A.SREENIVASA REDDY (ABU DHABI)
The UAE banking sector is set for another year of steady growth and resilience in 2025, buoyed by strong economic fundamentals, improving asset quality, and robust capital buffers, according to the UAE Banking Sector 2025 Outlook by S&P Global Ratings.
The report highlights the UAE’s dynamic economic environment, supported by both hydrocarbon and non-hydrocarbon sectors, which continue to enhance the banking system's performance and stability.
Banks in the UAE are expected to sustain strong lending growth, underpinned by monetary policy easing and a supportive economic climate. The ongoing expansion of deposits over the past three years has further strengthened growth momentum.
“Deposit growth has consistently outpaced lending, supported by corporate and retail savers prioritising savings and benefiting from higher interest rates,” the report stated. This trend is expected to continue in 2025, providing a solid base for UAE banks.
The asset quality of the UAE banks has markedly improved, with nonperforming loans (NPLs) dropping to 4% of gross loans by September 2024, compared to a peak of 6.1% in 2021. Banks have leveraged their high profitability to provision for legacy loans, resulting in reduced credit losses.
“This positive trajectory reflects the resilience of the UAE’s non-oil economy and enhanced recovery rates for written-off loans,” the report noted.
While profitability is expected to ease slightly due to declining interest rates, UAE banks are projected to maintain high returns due to operational efficiency. Optimised real estate use, cost-effective offshore staff relocation, and increased digitalisation are expected to further enhance profitability.
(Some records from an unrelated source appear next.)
(** The state a successful fetch leaves, field by field. *)
Lemma requests_get_success :
  fst (requests_get L r) = Done tt
  /\ status_code (self r') = 200
  /\ resp_raw (self r') = Some (resp_text resp)
  /\ resp_soup (self r') = Some soup
  /\ resp_html_full (self r') = Some (prettify L soup)
  /\ (exists h,
        resp_html (self r') = Some h
        /\ (input_filter (self r) = EmptyString -> h = prettify L soup)
        /\ label (display (self r'))
           = rendered L (output_option (display (self r))) h (label (display (self r))))
  /\ is_with_transform (self r') = false
  /\ func_transform (self r') = None
  /\ display_func_transform (display (self r')) = None
  /\ transform_row_visible (self r') = false
  /\ input_url (self r') = input_url (self r)
  /\ input_filter (self r') = input_filter (self r)
  /\ is_with_css (self r') = is_with_css (self r)
  /\ output_option (display (self r')) = output_option (display (self r))
  /\ input_transform (self r') = input_transform (self r)
  /\ events r'
     = (events r ++ [NetGet (input_url (self r)); Status "Transform disabled.";
                     Status "URL Fetch succeeded."])%list.
Proof.
  subst r' soup. unfold requests_get. mrun.
  rewrite url_ok. cbn. rewrite fetched, status_200. cbn.
  unfold enable_transform, unset_display_transform, send_to_display, set_transform. mrun.
  match goal with
  | |- context [requests_extract L ?s] =>
      destruct (requests_extract_done L s eq_refl) as (v & Hrun & Hsome & Hempty)
  end.
  rewrite Hrun. cbn in *.
  destruct Hsome as [h ->]; [eexists; reflexivity|].
  rewrite set_text_Some. cbn.
  repeat split; try reflexivity.
  - exists h. repeat split.
    intros Hflt. specialize (Hempty Hflt). congruence.
  - rewrite <- !List.app_assoc. reflexivity.
Qed.

End FetchSuccess.

Section FetchClaims.

Variable L : Library.

(** C7: after a fetch with status 200 and an empty filter, the extracted
    fragment is the pretty-printed parse of the response body, in either
    filter mode; filtering is skipped. *)
Theorem requests_get_empty_filter_full_document (r : Run) (resp : response) :
  Re.matches URL_RE (input_url (self r)) = true ->
  async_fetch L (input_url (self r)) = inr resp ->
  resp_status_code resp = 200 ->
  input_filter (self r) = EmptyString ->
  fst (requests_get L r) = Done tt
  /\ resp_html (self (snd (requests_get L r)))
     = Some (prettify L (BeautifulSoup L (resp_text resp)))
  /\ resp_html (self (snd (requests_get L r)))
     = resp_html_full (self (snd (requests_get L r))).
Proof.
  intros Hurl Hfetch H200 Hflt.
  destruct (requests_get_success L r resp Hurl Hfetch H200)
    as (Hdone & _ & _ & _ & Hfull & (h & Hh & Hempty & _) & _).
  rewrite Hh, Hfull, (Hempty Hflt). auto.
Qed.

(** C10: a fetch that completes with status 200 switches the transform
    off before rendering: [is_with_transform] is false, the compiled
    transform of the entity and of the display are [None], the transform
    row is hidden, and the label shows the rendering of the fresh
    fragment with no transform applied. *)
Theorem requests_get_disables_transform (r : Run) (resp : response) :
  Re.matches URL_RE (input_url (self r)) = true ->
  async_fetch L (input_url (self r)) = inr resp ->
  resp_status_code resp = 200 ->
  let r' := snd (requests_get L r) in
  is_with_transform (self r') = false
  /\ func_transform (self r') = None
  /\ display_func_transform (display (self r')) = None
  /\ transform_row_visible (self r') = false
  /\ exists h,
       resp_html (self r') = Some h
       /\ label (display (self r'))
          = rendered L (output_option (display (self r))) h (label (display (self r))).
Proof.
  intros Hurl Hfetch H200 r'.
  destruct (requests_get_success L r resp Hurl Hfetch H200)
    as (_ & _ & _ & _ & _ & (h & Hh & _ & Hlabel) & Hwith & Hfunc & Hdisp & Hrow & _).
  repeat split; try assumption. exists h. split; assumption.
Qed.

End FetchClaims.

(** ** The loop of [requests_extract] *)

Section CollectFacts.

Variable L : Library.
Variable keep : Soup.node -> bool.

Lemma str_in_spec (x : string) (l : list string) : str_in x l = true <-> x ∈ l.
Proof.
  unfold str_in. rewrite existsb_exists, list_elem_of_In. split.
  - intros (y & Hy & Heq). apply String.eqb_eq in Heq. subst. assumption.
  - intros Hx. exists x. split; [assumption | apply String.eqb_refl].
Qed.

Let step (repo_html : list string) (tag : Soup.node) : list string :=
  if keep tag then
    if negb (str_in (str_tag L tag) repo_html)
    then (repo_html ++ [str_tag L tag])%list
    else repo_html
  else repo_html.

(** The loop started from any duplicate-free list: it stays
    duplicate-free, it only appends, what it appends follows the order of
    the tags kept, and it holds exactly the old strings and those of the
    tags kept. *)
Lemma collect_from (found : list Soup.node) :
  forall acc : list string,
    NoDup acc ->
    NoDup (fold_left step found acc)
    /\ (exists ext,
          fold_left step found acc = (acc ++ ext)%list
          /\ ext `sublist_of` map (str_tag L) (filter (fun tag => keep tag = true) found))
    /\ (forall s,
          s ∈ fold_left step found acc
          <-> s ∈ acc \/ exists tag, tag ∈ found /\ keep tag = true /\ str_tag L tag = s).
Proof.
  induction found as [|t found IH]; intros acc Hnd; cbn [fold_left].
  - split; [assumption|]. split.
    + exists []. split; [symmetry; apply app_nil_r | apply sublist_nil_l].
    + intros s. split; [auto|]. intros [H|(tag & Hin & _)]; [assumption|].
      apply elem_of_nil in Hin. contradiction.
  - unfold step at 2 4 6. destruct (keep t) eqn:Hkeep.
    + destruct (str_in (str_tag L t) acc) eqn:Hin; cbn [negb].
      * destruct (IH acc Hnd) as (Hnd' & (ext & Heq & Hsub) & Hmem).
        split; [assumption|]. split.
        -- exists ext. split; [assumption|].
           rewrite filter_cons_True by assumption. cbn [map].
           apply sublist_cons. assumption.
        -- intros s. rewrite Hmem. split.
           ++ intros [H|(tag & Htag & Hk & Hs)]; [auto|].
              right. exists tag. split; [apply elem_of_cons; auto | auto].
           ++ intros [H|(tag & Htag & Hk & Hs)]; [auto|].
              apply elem_of_cons in Htag as [->|Htag].
              ** left. subst s. apply str_in_spec. assumption.
              ** right. exists tag. auto.
      * assert (Hnot : str_tag L t ∉ acc).
        { intros Hc. apply str_in_spec in Hc. congruence. }
        assert (Hnd1 : NoDup (acc ++ [str_tag L t])).
        { apply NoDup_app. split; [assumption|]. split.
          - intros x Hx Hx'. apply list_elem_of_singleton in Hx'. subst. auto.
          - apply NoDup_singleton. }
        destruct (IH _ Hnd1) as (Hnd' & (ext & Heq & Hsub) & Hmem).
        split; [assumption|]. split.
        -- exists (str_tag L t :: ext). split.
           ++ rewrite Heq, <- List.app_assoc. reflexivity.
           ++ rewrite filter_cons_True by assumption. cbn [map].
              apply sublist_skip. assumption.
        -- intros s. rewrite Hmem, elem_of_app, list_elem_of_singleton. split.
           ++ intros [[H|H]|(tag & Htag & Hk & Hs)].
              ** auto.
              ** right. exists t. split; [apply elem_of_cons; auto | auto].
              ** right. exists tag. split; [apply elem_of_cons; auto | auto].
           ++ intros [H|(tag & Htag & Hk & Hs)]; [auto|].
              apply elem_of_cons in Htag as [->|Htag].
              ** left. right. auto.
              ** right. exists tag. auto.
    + destruct (IH acc Hnd) as (Hnd' & (ext & Heq & Hsub) & Hmem).
      split; [assumption|]. split.
      * exists ext. split; [assumption|].
        rewrite filter_cons_False by congruence. assumption.
      * intros s. rewrite Hmem. split.
        -- intros [H|(tag & Htag & Hk & Hs)]; [auto|].
           right. exists tag. split; [apply elem_of_cons; auto | auto].
        -- intros [H|(tag & Htag & Hk & Hs)]; [auto|].
           apply elem_of_cons in Htag as [->|Htag]; [congruence|].
           right. exists tag. auto.
Qed.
UAE banks continue to exhibit strong capital buffers, with Tier 1 capital ratios well above regulatory requirements. These buffers are bolstered by robust internal capital generation and shareholder support.
Net external assets have also strengthened, reaching 27.2% of system-wide domestic loans by September 2024. This positions UAE banks to withstand potential external funding volatility caused by geopolitical tensions or global economic uncertainties.
The UAE banking sector has embraced digitalisation and financial innovation, with traditional banks enhancing their digital offerings and neobanks gaining traction.
“We expect neobanks and fintechs to complement, not replace, traditional banks as the UAE's central bank continues to maintain the stability of the traditional banking system and encourage banks to strengthen their digitalisation efforts,” the report said.
Recent regulatory support for stablecoin frameworks further underscores the UAE’s forward-looking approach.
Moreover, economic diversification and increasing investment in renewable energy are helping mitigate risks associated with energy transition, ensuring long-term sustainability for the banking system.
“Local banks' direct lending to sectors exposed to energy transition is manageable — about 11% of total lending on average at year-end 2023,” the report said.
Overall, the UAE banks are entering 2025 with a strong foundation. The report emphasises their ability to navigate challenges while continuing to deliver value to stakeholders.
“With stable asset quality, robust funding profiles, and ongoing government support, the UAE banking sector is well-positioned to capitalise on growth opportunities,” the report said.
“Business-friendly regulations and a low corporate tax regime, a simplified visa regime, and the success of long-term residency visas will continue to fuel new businesses and increase the population in the country,” the report concluded.